Fatigue, and shortness of breath continued to worsen. His blood pressure and heart rate were 130/70 and 70 bpm, respectively.
After again refusing to be taken to the nearby emergency room, he was willing to try transcutaneous auricular vagus nerve stimulation (taVNS). His daughter was aware of our study report from Argentina and had a taVNS device at home for her son with autism.
He used the taVNS device three times per day, and the stimulation parameters were 10 Hz, 500 uS, and voltage adjusted to a level just below the perception threshold. The electrical contact consisted of a clip with two electrodes that rested over the concha and the back of the ear.
After starting taVNS, the patient's breath sounds and lung function steadily improved. Within two days of starting taVNS therapy, his oxygen saturation had increased from 90% to 93% at rest. The wheezing in his lungs had resolved, and breath sounds were clear.
By the 4th day of taVNS therapy, the patient's oxygen saturation had increased further to 94 %, and he felt well enough to go bowling but was disappointed that his scores were lower than his average.
By the 10th day of taVNS therapy, his oxygen saturation was at 97% at rest, but he still feels exhausted after minimal exertion but admits to feeling stronger every day. At this point, the taVNS was reduced to once daily. By the 25th day of cumulative taVNS therapy, he reported his energy levels being back to normal. No other medical treatments were used during his illness.
Discussion
While vaccination against SARS-CoV-2 improves hospitalization and mortality rates in wealthier countries, shortages of SARS- CoV-2 vaccines and basic medical supplies such as oxygen contribute to widespread death from COVID-19 [23]. The use of a vagus nerve stimulator offers a treatment option that, combined with the best current medical strategies, holds the potential to alter the clinical course in hospitalized individuals infected with SARS- CoV-2.
These two case studies demonstrate the rapid ability of taVNS to improve respiratory function in individuals infected with SARS-CoV-2 quickly. Both subjects showed severe declines in oxygenation that quickly reversed within a few days of initiating taVNS for 5 minutes three to four times per day.
Implementation of taVNS as a treatment option can be instituted quickly within any hospital or home setting. Technicians can be trained very quickly, taVNS is safe, the devices are inexpensive, and can be run off an inexpensive smartphone or tablet. Like a fingertip pulse oximeter, a single device can be easily decontaminated and used among multiple patients.

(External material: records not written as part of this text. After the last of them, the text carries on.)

Lemma zrc20_freezes_and_locks_hold_witness :
  let t := run token (first_calls ++ later_calls) in
  balance_of t (adr 2) = 310 ∧ balance_of (run token first_calls) (adr 3) = 100 ∧
  300 ≤ balance_of t (adr 2) ∧ balance_of t (adr 3) = balance_of (run token first_calls) (adr 3).
Proof.
  assert (H2 := zrc20_freezes_and_locks_hold [90] [90] 18 1000 5000 [] (adr 1) 0 token first_calls later_calls (adr 2)).
  assert (H3 := zrc20_freezes_and_locks_hold [90] [90] 18 1000 5000 [] (adr 1) 0 token first_calls later_calls (adr 3)).
  assert (Hs : StronglySorted Z.le (0 :: (first_calls ++ later_calls).*1)) by (cbn; repeat (apply SSorted_cons; [|repeat (apply Forall_cons_2; [lia|]); apply Forall_nil_2]); apply SSorted_nil).
  assert (Hcap : 0 ≤ 5000 ≤ U128_MAX) by (vm_compute; split; congruence).
  assert (Hn : new [90] [90] 18 1000 5000 [] (adr 1) 0 = Ok token) by (vm_compute; reflexivity).
  specialize (H2 ltac:(lia) Hcap Hn unsigned_sample Hs ltac:(vm_compute; congruence)) as [_ H2].
  specialize (H3 ltac:(lia) Hcap Hn unsigned_sample Hs ltac:(vm_compute; congruence)) as [H3 _].
  split; [vm_compute; reflexivity|]. split; [vm_compute; reflexivity|]. split.
  - destruct (H2 (mkLock 300 50)) as [H2' _]; [vm_compute; reflexivity|reflexivity| |exact H2'].
    apply (bool_decide_unpack _). vm_compute. exact I.
  - apply H3; [apply (bool_decide_unpack _); vm_compute; exact I|].
    repeat (apply Forall_cons_2; [exact id|]). apply Forall_nil_2.
Defined.

(** A delegated transfer that fails has already spent the allowance. *)
Theorem failed_transfer_from_spends_allowance :
  let t := run token [(1, Approve (adr 2) (adr 9) 100)] in
  let r := exec 2 (TransferFrom (adr 9) (adr 2) (adr 3) 60) t in
  r.1 = Err (InsufficientBalance 0 60) ∧ allowance t (adr 2) (adr 9) = 100 ∧ allowance r.2 (adr 2) (adr 9) = 40.
Proof. vm_compute. split_and!; reflexivity. Qed.

(** A batch that fails keeps the legs before the failure. *)
Theorem failed_batch_keeps_legs :
  let r := exec 1 (BatchTransfer (adr 1) [adr 2; adr 3] [900; 900]) token in
  r.1 = Err (InsufficientBalance 100 900) ∧ balance_of r.2 (adr 2) = 900.
Proof. vm_compute. split_and!; reflexivity. Qed.

(** A renounced token has an owner again when a pending owner accepts. *)
Theorem renounced_token_regains_owner :
  let t := run token [(1, TransferOwnership (adr 1) (adr 7)); (2, RenounceOwnership (adr 1)); (3, AcceptOwnership (adr 7))] in
  owner t = adr 7.
Proof. reflexivity. Qed.
End Samples.
End Zrc20.
Lemma equivocation_detected_witness :
  detected start (on_vote start (cv 3 7 0) [3] 1).1 (cv 3 7 0) [3] ∨
  detected (hs_run after_first between).2
    (on_vote (hs_run after_first between).2 (cv 3 8 0) [3] 4).1 (cv 3 8 0) [3].
Proof.
  apply (equivocation_detected (val 1) (rules_new [1] (val 1)) vset 0 setup (hs_run (node 1) setup).1 start
    (cv 3 7 0) (cv 3 8 0) [3] 1 (on_vote start (cv 3 7 0) [3] 1).1 after_first between
    (hs_run after_first between).1 (hs_run after_first between).2 4).
  - reflexivity.
  - apply surjective_pairing.
  - apply admissible_start. by left.
  - apply admissible_start. by right.
  - vm_compute. reflexivity.
  - vm_compute. discriminate.
  - apply surjective_pairing.
  - reflexivity.
  - apply surjective_pairing.
Defined.

(** A validator locked on round 40 that has not voted at height 1. *)
Definition locked : HotStuffConsensus unit :=
  upd_rules (update_locked_qc (rules_new [1] (val 1)) (mkQC (mkVoteData H256_zero 40 0 0) [] [] [])) (node 1).

Lemma forged_qc_bypasses_lock_witness :
  ∃ v s', on_proposal locked (blk 7) forged_qc = (Ok [VoteCast v], s') ∧ block_hash (v_data v) = hash_of (blk 7).
Proof.
  apply (forged_qc_bypasses_lock locked (blk 7)).
  - vm_compute. reflexivity.
  - vm_compute. discriminate.
  - apply (bool_decide_unpack _). vm_compute. exact I.
  - left. reflexivity.
  - vm_compute. split; congruence.
Defined.

(** A validator-set change does not reach the votes already counted. An
    accumulator keeps the quorum of the set it was opened under: after the set
    grows from four validators to seven, whose quorum is five, a block is
    committed by three votes, two of which arrived before the change. *)
Theorem stale_quorum_after_update :
  let ops := setup ++ [(1, Proposal (blk 7) genesis_qc); (2, VoteMsg (cv 1 7 2) [1]); (3, VoteMsg (cv 2 7 2) [2]);
               (4, SetValidators (four ++ [val 5; val 6; val 7])); (5, VoteMsg (cv 3 7 2) [3])] in
  let '(evs, s') := hs_run (node 1) ops in
  quorum (validator_set s') = 5%nat ∧
  match omap commit_of evs with [(b, qc)] => b = blk 7 ∧ signer_count qc = 3%nat | _ => False end.
Proof. vm_compute. split_and!; reflexivity. Qed.
End Samples.
End HotStuff.
(* ===== verification/Progress.v ===== *)
(** * Progress of a round of consensus

    The liveness of the driver of [HotStuff]: when a quorum of validators is
    live and ready for a height, one proposal by the elected proposer and three
    exchanges of votes commit the block on every live node, in whatever order
    the votes arrive. The other validators may be silent. *)

From S2P Require Import Prelude.
From S2P Require Import EvmBase.
From S2P Require Import EvmHost.
From S2P Require Import Votes.
From S2P Require Import Block.
From S2P Require Import Safety.
From S2P Require Import Liveness.
From S2P Require Import HotStuff.

Module Progress.
Import EvmHost Votes Safety Liveness HotStuff.

Section Round.
Context `{Keccak} `{!Bls} `{!BlsLaws} {Tx : Type}.

(** The validator set, the proposed block, the epoch of the pacemakers and the
    live validators with their keys. *)
Context (vs : ValidatorSet) (b : Block.Block Tx) (e : Z) (live : list (address * bytes)).

Abbreviation Node := (HotStuffConsensus Tx).
Abbreviation Event := (ConsensusEvent Tx).
Abbreviation n := (blk_number b).
Abbreviation q := (quorum vs).

(** What the live validators vote on in each phase (the first vote carries the
    block's epoch, the later ones the pacemaker's), and their votes. *)
Definition data (k : Z) : VoteData :=
  mkVoteData (hash_of b) n k (if k =? 0 then Block.epoch (Block.header b) else e).
Definition own_vote (x : address * bytes) (k : Z) : Vote := mkVote (data k) x.1 (sign x.2 (vote_msg (data k))).
Definition ballot (k : Z) (x : address * bytes) : Vote * bytes := (own_vote x k, to_pubkey x.2).
Definition entry_cost (kv : key * A) : Z :=
  if bool_decide (kv.1.1 = addr) then cost_of (get kv.2) else 0.

Definition list_cost (l : list (key * A)) : Z := foldr (fun kv acc => entry_cost kv + acc) 0 l.
Definition cost_sum (m : gmap key A) : Z := list_cost (map_to_list m).

Lemma list_cost_perm l1 l2 : l1 ≡ₚ l2 → list_cost l1 = list_cost l2.
Proof. unfold list_cost. induction 1; cbn [foldr]; lia. Qed.

Lemma cost_sum_insert m k v : m !! k = None → cost_sum (<[k := v]> m) = entry_cost (k, v) + cost_sum m.
Proof. intros Hk. unfold cost_sum. by rewrite (list_cost_perm _ _ (map_to_list_insert m k v Hk)). Qed.

Lemma cost_sum_delete m k v : m !! k = Some v → cost_sum m = entry_cost (k, v) + cost_sum (delete k m).
Proof.
  intros Hk. rewrite <- cost_sum_insert by apply lookup_delete_eq.
  by rewrite insert_delete_id.
Qed.

Lemma cost_sum_replace m k v w :
  m !! k = Some v → cost_sum (<[k := w]> m) = cost_sum m - entry_cost (k, v) + entry_cost (k, w).
Proof.
  intros Hk. rewrite (cost_sum_delete m k v Hk), <- insert_delete_eq, cost_sum_insert
    by apply lookup_delete_eq. lia.
Qed.
End Sums.

(** Pooled transactions carry 64-bit fees and gas limits, so the costs are
    128-bit numbers. *)
Definition wf_cost (s : SignedTransaction) : Prop :=
  is_u64 (max_fee_per_gas (tx s)) ∧ is_u64 (gas_limit (tx s)) ∧ 0 ≤ value (tx s).

Lemma saturate_u128_nonneg v : 0 ≤ v → 0 ≤ saturate_u128 v.
Proof.
  intros Hv. unfold saturate_u128. case_if; [unfold U128_MAX; lia|]. apply Z.mod_pos_bound. lia.
Qed.

Lemma cost_of_bound s : wf_cost s → 0 ≤ cost_of s ≤ U128_MAX.
Proof.
  intros (Hf & Hg & Hv). unfold cost_of, saturating_add128, is_u64 in *.
  pose proof (saturate_u128_nonneg _ Hv). unfold U128_MAX in *. split; [nia|lia].
Qed.

(** The three spellings of a transaction's cost in [pool.rs] agree. *)
Lemma costs_agree s : wf_cost s → slot_cost s = cost_of s ∧ total_cost s = cost_of s.
Proof.
  intros (Hf & Hg & Hv). split; [|done]. unfold slot_cost, cost_of, saturating_mul128.
  rewrite Z.min_l; [done|]. unfold is_u64, U128_MAX in *. nia.
Qed.

Lemma entry_cost_nonneg {A} (get : A → SignedTransaction) addr kv :
  wf_cost (get kv.2) → 0 ≤ entry_cost get addr kv.
Proof. intros Hw. unfold entry_cost. case_bool_decide; [|lia]. apply cost_of_bound, Hw. Qed.

Lemma list_cost_nonneg {A} (get : A → SignedTransaction) addr l :
  Forall (fun kv : key * A => wf_cost (get kv.2)) l → 0 ≤ list_cost get addr l.
Proof.
  unfold list_cost. induction 1 as [|kv l Hw _ IH]; cbn [foldr]; [lia|].
  pose proof (entry_cost_nonneg get addr kv Hw). lia.
Qed.

Lemma map_Forall_list {A} (get : A → SignedTransaction) (m : gmap key A) :
  map_Forall (fun _ v => wf_cost (get v)) m → Forall (fun kv => wf_cost (get kv.2)) (map_to_list m).
Proof.
  intros Hm. apply Forall_forall. intros [k v] Hin. apply elem_of_map_to_list in Hin.
  by apply (Hm k v).
Qed.

(** The accumulation loops compute the sum, capped at 2^128 - 1. *)
Lemma add_costs_eq {A} (get : A → SignedTransaction) (addr : address) (m : gmap key A) total :
  map_Forall (fun _ v => wf_cost (get v)) m → 0 ≤ total ≤ U128_MAX →
  add_costs get addr m total = Z.min (total + cost_sum get addr m) U128_MAX.
Proof.
  intros Hm Ht. apply map_Forall_list in Hm. unfold add_costs, cost_sum. revert total Ht.
  induction Hm as [|kv l Hw Hl IH]; intros total Ht; cbn [fold_left list_cost foldr]; [lia|].
  pose proof (entry_cost_nonneg get addr kv Hw) as Hn. pose proof (list_cost_nonneg get addr l Hl).
  fold (list_cost get addr l). unfold entry_cost in *.
  case_bool_decide; rewrite IH; unfold saturating_add128 in *; lia.
Qed.

Definition pool_costs_ok (p : TransactionPool) : Prop :=
  map_Forall (fun _ v => wf_cost (slot_tx v)) (pending p) ∧
  map_Forall (fun _ v => wf_cost v) (queued p).

Definition pool_cost (addr : address) (p : TransactionPool) : Z :=
  cost_sum slot_tx addr (pending p) + cost_sum id addr (queued p).

Lemma cost_sum_nonneg {A} (get : A → SignedTransaction) (addr : address) (m : gmap key A) :
  map_Forall (fun _ v => wf_cost (get v)) m → 0 ≤ cost_sum get addr m.
Proof. intros Hm. by apply list_cost_nonneg, map_Forall_list. Qed.

Lemma cumulative_eq addr p :
  pool_costs_ok p → sender_cumulative_cost addr p = Z.min (pool_cost addr p) U128_MAX.
Proof.
  intros [Hp Hq]. unfold sender_cumulative_cost, pool_cost.
  pose proof (cost_sum_nonneg slot_tx addr _ Hp). pose proof (cost_sum_nonneg id addr _ Hq).
  assert (0 ≤ U128_MAX) by done.
  rewrite (add_costs_eq slot_tx) by (done || lia). rewrite (add_costs_eq id) by (done || lia). lia.
Qed.

(** ** Promotion *)

(** Invariants of a pool that [promote_queued] keeps are proved step by step. *)
Definition promote_one (addr : address) (t : SignedTransaction) (p : TransactionPool) : TransactionPool :=
  let expected := next_nonce addr (nonce_tracker p) in
  mkPool (config p) (<[(addr, expected) := mkSlot t (tip_of t (base_fee p))]> (pending p))
    (delete (addr, expected) (queued p)) (known p)
    (record_pending addr expected (nonce_tracker p)) (base_fee p).

Lemma promote_loop_S n addr p :
  promote_loop (S n) addr p =
  match queued p !! (addr, next_nonce addr (nonce_tracker p)) with
  | Some t => promote_loop n addr (promote_one addr t p)
  | None => p
  end.
Proof. done. Qed.

Lemma promote_ind (P : TransactionPool → Prop) addr n p :
  P p →
  (∀ q t, P q → queued q !! (addr, next_nonce addr (nonce_tracker q)) = Some t → P (promote_one addr t q)) →
  P (promote_loop n addr p).
Proof.
  intros H0 HS. revert p H0. induction n as [|n IH]; intros p H0; [done|].
  rewrite promote_loop_S. destruct (queued p !! _) eqn:E; [|done]. apply IH, HS; done.
Qed.

(** ** Admission, case by case *)

Section Cases.
Context `{RlpCrate} `{Keccak} `{K256}.

(** What [add_transaction] establishes of a transaction itself. *)
Record admissible (s : SignedTransaction) : Prop := {
  adm_hash : verify_hash s = true;
  adm_signer : ∃ sg, sig_from_bytes (sig_to_bytes (sig s)) = Ok sg ∧
                     recover_signer (signing_hash (tx s)) sg = Ok (from s);
  adm_block : gas_limit (tx s) ≤ BLOCK_GAS_LIMIT;
  adm_intrinsic : intrinsic_gas (tx s) ≤ gas_limit (tx s)
}.

Lemma sig_from_bytes_no_panic b : sig_from_bytes b ≠ Panic.
Proof.
  unfold sig_from_bytes. case_if; [done|]. destruct (b !! 64%nat) eqn:E; [done|].
  apply lookup_ge_None in E. lia.
Qed.

Lemma check_signature_ok s :
  check_signature s = Ok tt →
  verify_hash s = true ∧ ∃ sg, sig_from_bytes (sig_to_bytes (sig s)) = Ok sg ∧
    recover_signer (signing_hash (tx s)) sg = Ok (from s).
Proof.
  unfold check_signature. destruct (verify_hash s); [|done]. cbn [negb]. intros E. split; [done|].
  destruct (sig_from_bytes _) as [sg| |]; try done. exists sg. split; [done|].
  destruct (recover_signer _ _) as [a| |]; try done. by case_bool_decide; subst.
Qed.

Lemma check_static_ok s bal p :
  check_static s bal p = Ok tt →
  known p !! tx_hash s = None ∧ admissible s ∧
  min_gas_tip (config p) ≤ tip_of s (base_fee p) ∧ total_cost s ≤ bal.
Proof.
  unfold check_static. case_bool_decide as Hk; [done|]. apply eq_None_not_Some in Hk.
  destruct (check_signature s) as [[]| |] eqn:Es; try done. cbn [outcome_bind].
  repeat case_if; try done. intros _. apply check_signature_ok in Es as [? ?].
  split_and!; try done.
Qed.

Lemma check_pool_ok s bal oc p :
  check_pool s bal oc p = Ok tt →
  oc ≤ nonce (tx s) ∧ saturating_sub (nonce (tx s)) oc ≤ max_nonce_gap (config p) ∧
  (is_replacement (from s, nonce (tx s)) p = false → sender_slot_count (from s) p < max_slots_per_sender (config p)) ∧
  saturating_add128 (other_reserved (from s, nonce (tx s)) p) (total_cost s) ≤ bal ∧
  ∀ r, required_tip (from s, nonce (tx s)) p = Some r → r ≤ tip_of s (base_fee p).
Proof.
  unfold check_pool. repeat case_if; try done. intros E. split_and!; try lia.
  - destruct (is_replacement _ p); [done|]. cbn [negb andb] in *. by simp_bool.
  - destruct (required_tip _ p) as [r|]; [|done]. intros ? [= <-]. by case_if.
Qed.
(* ===== verification/State.v ===== *)
(** * World state: accounts, the state database and the executor's view

    Models [crates/zbx-types/src/account.rs], the overlay [StateDB] of
    [crates/zbx-state/src/state_db.rs], and the executor's [StateView] and
    [StateDiff] of [crates/zbx-execution/src/executor.rs] and [state_diff.rs].
    The write guards take the release-mode branch (log and clamp). A [U256]
    balance is a [Z]. The abstract specification [World] is the finite map of
    visible accounts; both overlays are shown to implement it. *)

From S2P Require Import Prelude.
From S2P Require Import U256.
From S2P Require Import EvmBase.
From S2P Require Import EvmHost.
From S2P Require Import Transaction.

Module State.
#[local] Set Warnings "-clear-no-such-hyp".
Import EvmBase EvmHost.
Import Transaction.Transaction (saturate_u128, u256_bits).

(** ** account.rs *)

Inductive VmKind := Evm | Zvm.

#[export] Instance VmKind_eq_dec : EqDecision VmKind.
Proof. solve_decision. Defined.

Definition EMPTY_CODE_HASH : bytes :=
  [0xc5; 0xd2; 0x46; 0x01; 0x86; 0xf7; 0x23; 0x3c; 0x92; 0x7e; 0x7d; 0xb2; 0xdc; 0xc7; 0x03; 0xc0;
   0xe5; 0x00; 0xb6; 0x53; 0xca; 0x82; 0x27; 0x3b; 0x7b; 0xfa; 0xd8; 0x04; 0x5d; 0x85; 0xa4; 0x70].

Definition EMPTY_STORAGE_ROOT : bytes :=
  [0x56; 0xe8; 0x1f; 0x17; 0x1b; 0xcc; 0x55; 0xa6; 0xff; 0x83; 0x45; 0xe6; 0x92; 0xc0; 0xf8; 0x6e;
   0x5b; 0x48; 0xe0; 0x1b; 0x99; 0x6c; 0xad; 0xc0; 0x01; 0x62; 0x2f; 0xb5; 0xe3; 0x63; 0xb4; 0x21].

Record AccountState := mkAcct {
  acct_nonce : Z;
  acct_balance : Z;
  acct_code_hash : bytes;
  storage_root : bytes;
  vm : VmKind;
}.

#[export] Instance AccountState_eq_dec : EqDecision AccountState.
Proof. solve_decision. Defined.

Definition acct_default : AccountState := mkAcct 0 0 EMPTY_CODE_HASH EMPTY_STORAGE_ROOT Evm.

Definition is_eoa (a : AccountState) : bool := bool_decide (acct_code_hash a = EMPTY_CODE_HASH).
Definition is_contract (a : AccountState) : bool := negb (is_eoa a).
Definition acct_is_empty (a : AccountState) : bool :=
  (acct_nonce a =? 0) && (acct_balance a =? 0) && is_eoa a.

Definition balance_u128 (a : AccountState) : Z := saturate_u128 (acct_balance a).

Definition set_balance_u128 (wei : Z) (a : AccountState) : AccountState :=
  mkAcct (acct_nonce a) wei (acct_code_hash a) (storage_root a) (vm a).

Definition with_nonce (n : Z) (a : AccountState) : AccountState :=
  mkAcct n (acct_balance a) (acct_code_hash a) (storage_root a) (vm a).
Definition with_code_hash (h : bytes) (a : AccountState) : AccountState :=
  mkAcct (acct_nonce a) (acct_balance a) h (storage_root a) (vm a).
Definition with_vm (k : VmKind) (a : AccountState) : AccountState :=
  mkAcct (acct_nonce a) (acct_balance a) (acct_code_hash a) (storage_root a) k.

(** [increment_nonce]: [None] is [ZbxError::Overflow]. *)
Definition increment_nonce (a : AccountState) : option AccountState :=
  match checked_add64 (acct_nonce a) 1 with
  | Some n => Some (with_nonce n a)
  | None => None
  end.
(* ===== verification/Supply.v ===== *)
(** * Money in a state view

    The supply of a world is the sum of its balances. The file has what a
    write, a deletion and a credit do to it, for any view whose accounts have
    non-negative balances and 64-bit nonces. *)

From S2P Require Import Prelude.
From S2P Require Import U256.
From S2P Require Import EvmBase.
From S2P Require Import Transaction.
From S2P Require Import State.

Module Supply.
Import U256 EvmBase State.State.
Import Transaction.Transaction (saturate_u128, u256_bits).

Definition supply (w : World) : Z := map_fold (fun _ s acc => acct_balance s + acc) 0 w.

Definition acct_ok (s : AccountState) : Prop := 0 ≤ acct_balance s ∧ is_u64 (acct_nonce s).

Lemma supply_insert w a s : supply (<[a := s]> w) = supply w - acct_balance (w_get w a) + acct_balance s.
Proof.
  unfold supply, w_get. destruct (w !! a) as [x|] eqn:E.
  - rewrite (map_fold_delete_L _ _ a x w) by (done || (intros; lia)). rewrite <- insert_delete_eq.
    rewrite map_fold_insert_L by (apply lookup_delete_eq || (intros; lia)). cbn. lia.
  - rewrite map_fold_insert_L by (done || (intros; lia)). cbn. lia.
Qed.

Lemma supply_nonneg w : map_Forall (fun _ s => 0 ≤ acct_balance s) w → 0 ≤ supply w.
Proof.
  unfold supply. induction w as [|i x m Hi IH] using map_ind; intros Hg; [done|].
  rewrite map_fold_insert_L by (done || (intros; lia)).
  apply map_Forall_insert in Hg as [Hx Hg]; [|done]. specialize (IH Hg). lia.
Qed.

Lemma supply_delete w a : supply (delete a w) = supply w - acct_balance (w_get w a).
Proof.
  unfold supply, w_get. destruct (w !! a) as [x|] eqn:E.
  - rewrite (map_fold_delete_L _ _ a x w) by (done || (intros; lia)). cbn. lia.
  - rewrite delete_id by done. cbn. lia.
Qed.

Lemma supply_covers w a : map_Forall (fun _ s => 0 ≤ acct_balance s) w → 0 ≤ acct_balance (w_get w a) ≤ supply w.
Proof.
  intros Hg. pose proof (supply_nonneg (delete a w) (map_Forall_delete _ _ _ Hg)) as Hd. rewrite supply_delete in Hd.
  split; [|lia]. unfold w_get. destruct (w !! a) as [x|] eqn:E; [by apply (Hg a x)|done].
Qed.

Section View.
Context {Log : Type}.
Implicit Types v : StateView Log.

Definition bal v (a : address) : Z := acct_balance (get_account v a).
Definition non v (a : address) : Z := acct_nonce (get_account v a).
Definition view_supply v : Z := supply (view_visible v).

Definition sound v : Prop := map_Forall (fun _ s => acct_ok s) (view_visible v).

Lemma sound_get v a : sound v → acct_ok (get_account v a).
Proof.
  intros Hs. rewrite view_get_visible. unfold w_get. destruct (view_visible v !! a) as [x|] eqn:E; [by apply (Hs a x)|].
  split; [done|unfold is_u64; cbn; lia].
Qed.

Lemma sound_bal v a : sound v → 0 ≤ bal v a ≤ view_supply v.
Proof.
  intros Hs. unfold bal. rewrite view_get_visible. apply supply_covers. eapply map_Forall_impl; [exact Hs|]. by intros ? ? [].
Qed.

Lemma set_account_visible v a s :
  0 ≤ acct_nonce s → view_visible (set_account a s v) = <[a := guarded (get_account v a) s]> (view_visible v).
Proof. intros Hn. rewrite view_get_visible, <- w_write_guarded. by apply (view_step_refines v (OpSet a s)). Qed.

Lemma set_account_supply v a s :
  0 ≤ acct_nonce s → view_supply (set_account a s v) = view_supply v - bal v a + acct_balance s.
Proof.
  intros Hn. unfold view_supply, bal. by rewrite set_account_visible, supply_insert, guarded_balance, <- view_get_visible.
Qed.

Lemma set_account_get v a s b :
  0 ≤ acct_nonce s →
  get_account (set_account a s v) b = if decide (b = a) then guarded (get_account v a) s else get_account v b.
Proof.
  intros Hn. rewrite !view_get_visible, set_account_visible by done. unfold w_get at 1. case_decide as E.
  - subst b. rewrite lookup_insert_eq. cbn. by rewrite view_get_visible.
  - by rewrite lookup_insert_ne.
Qed.

Lemma set_account_non v a s b : 0 ≤ acct_nonce s → non v b ≤ non (set_account a s v) b.
Proof.
  intros Hn. unfold non. rewrite set_account_get by done. case_decide; [|lia]. subst. rewrite guarded_nonce. lia.
Qed.

Lemma set_account_sound v a s : sound v → acct_ok s → sound (set_account a s v).
Proof.
  intros Hs [Hb Hn]. unfold sound. rewrite set_account_visible by (by destruct Hn).
  apply map_Forall_insert_2; [|done]. destruct (sound_get v a Hs) as [_ Hn'].
  split; [by rewrite guarded_balance|]. rewrite guarded_nonce. unfold is_u64 in *. lia.
Qed.

Lemma selfdestruct_visible v a : view_visible (view_selfdestruct a v) = delete a (view_visible v).
Proof. by apply (view_step_refines v (OpDestruct a)). Qed.

Lemma selfdestruct_supply v a : sound v → sound (view_selfdestruct a v) ∧ view_supply (view_selfdestruct a v) ≤ view_supply v.
Proof.
  intros Hs. unfold sound, view_supply. rewrite selfdestruct_visible. split; [by apply map_Forall_delete|].
  rewrite supply_delete, <- view_get_visible. pose proof (sound_bal v a Hs). unfold bal in *. lia.
Qed.

(** [saturate_u128] never raises a balance. *)
Lemma saturate_le x : 0 ≤ x → 0 ≤ saturate_u128 x ≤ x.
Proof.
  intros Hx. unfold saturate_u128. pose proof (Z.mod_pos_bound x (2 ^ 128) ltac:(lia)).
  pose proof (Z.mod_le x (2 ^ 128) Hx ltac:(lia)). case_if; [|lia]. unfold u256_bits in *.
  destruct (Z.eqb_spec x 0); [lia|].
  pose proof (Z.log2_spec x ltac:(lia)) as [Hl _]. pose proof (Z.pow_le_mono_r 2 128 (Z.log2 x) ltac:(lia) ltac:(lia)).
  unfold U128_MAX. lia.
Qed.
End View.
End Supply.
Fixpoint delete_node (fuel : nat) (node : TrieNode) (key : list Z) (depth : nat)
    : TM D (TrieNode * bool) :=
  match fuel with
  | O => tpanic
  | S f =>
      let path := drop depth key in
      match node with
      | NEmpty => mret (NEmpty, false)
      | NLeaf partial value =>
          if (length path =? length partial)%nat && (cpl path partial =? length partial)%nat
          then mret (NEmpty, true) else mret (NLeaf partial value, false)
      | NExt partial child =>
          let cp := cpl path partial in
          if negb (cp =? length partial)%nat then mret (NExt partial child, false) else
          child_node ← resolve_m child;
          res ← delete_node f child_node key (depth + length partial);
          if negb res.2 then mret (NExt partial child, false) else
          collapsed ← match res.1 with
                      | NEmpty => mret NEmpty
                      | NLeaf cp2 v => mret (NLeaf (partial ++ cp2) v)
                      | NExt cp2 gc => mret (NExt (partial ++ cp2) gc)
                      | NBranch cs v => r ← store_node (NBranch cs v); mret (NExt partial r)
                      end;
          mret (collapsed, true)
      | NBranch cs bv =>
          if (depth =? length key)%nat then
            match bv with
            | Some _ => collapsed ← maybe_collapse_branch cs None; mret (collapsed, true)
            | None => mret (NBranch cs None, false)
            end
          else match key !! depth with
               | None => tpanic
               | Some idx =>
                   match cs !! Z.to_nat idx with
                   | None => tpanic
                   | Some c =>
                       child_node ← resolve_m c;
                       res ← delete_node f child_node key (depth + 1);
                       if negb res.2 then mret (NBranch cs bv, false) else
                       r ← match res.1 with NEmpty => mret REmpty | other => store_node other end;
                       cs' ← set_child idx r cs;
                       collapsed ← maybe_collapse_branch cs' bv;
                       mret (collapsed, true)
                   end
               end
      end
  end.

Electrical stimulation of the vagus nerve can modulate the working point of the inflammatory response in a wide variety of potentially lethal medical conditions (endotoxemia, ischemia/reperfusion injury, hemorrhagic shock, septic peritonitis) [18]. A growing number of publications agree with our position that taVNS can blunt the surge of inflammatory cytokines found in COVID-19 pneumonia and could favorably alter the course of the illness [11- 13,20,21].
Treatment of patients with taVNS offers them a potentially beneficial, safe, and inexpensive therapy when faced often with little to no other options in many resource-limited healthcare systems.
Conclusion
This case report shows the dramatic potential benefit transcutaneous auricular vagus nerve stimulation (taVNS) can have on a patient in respiratory failure from SARS-CoV-2 infection.
The development of non-invasive vagal nerve stimulation (taVNS), a non-pharmacological adjuvant, may help reduce the burden of COVID-19 on healthcare systems and deserve to be investigated. The aim of this paper is to promote further studies assessing non- invasive VNS as an adjuvant treatment for the management of COVID-19.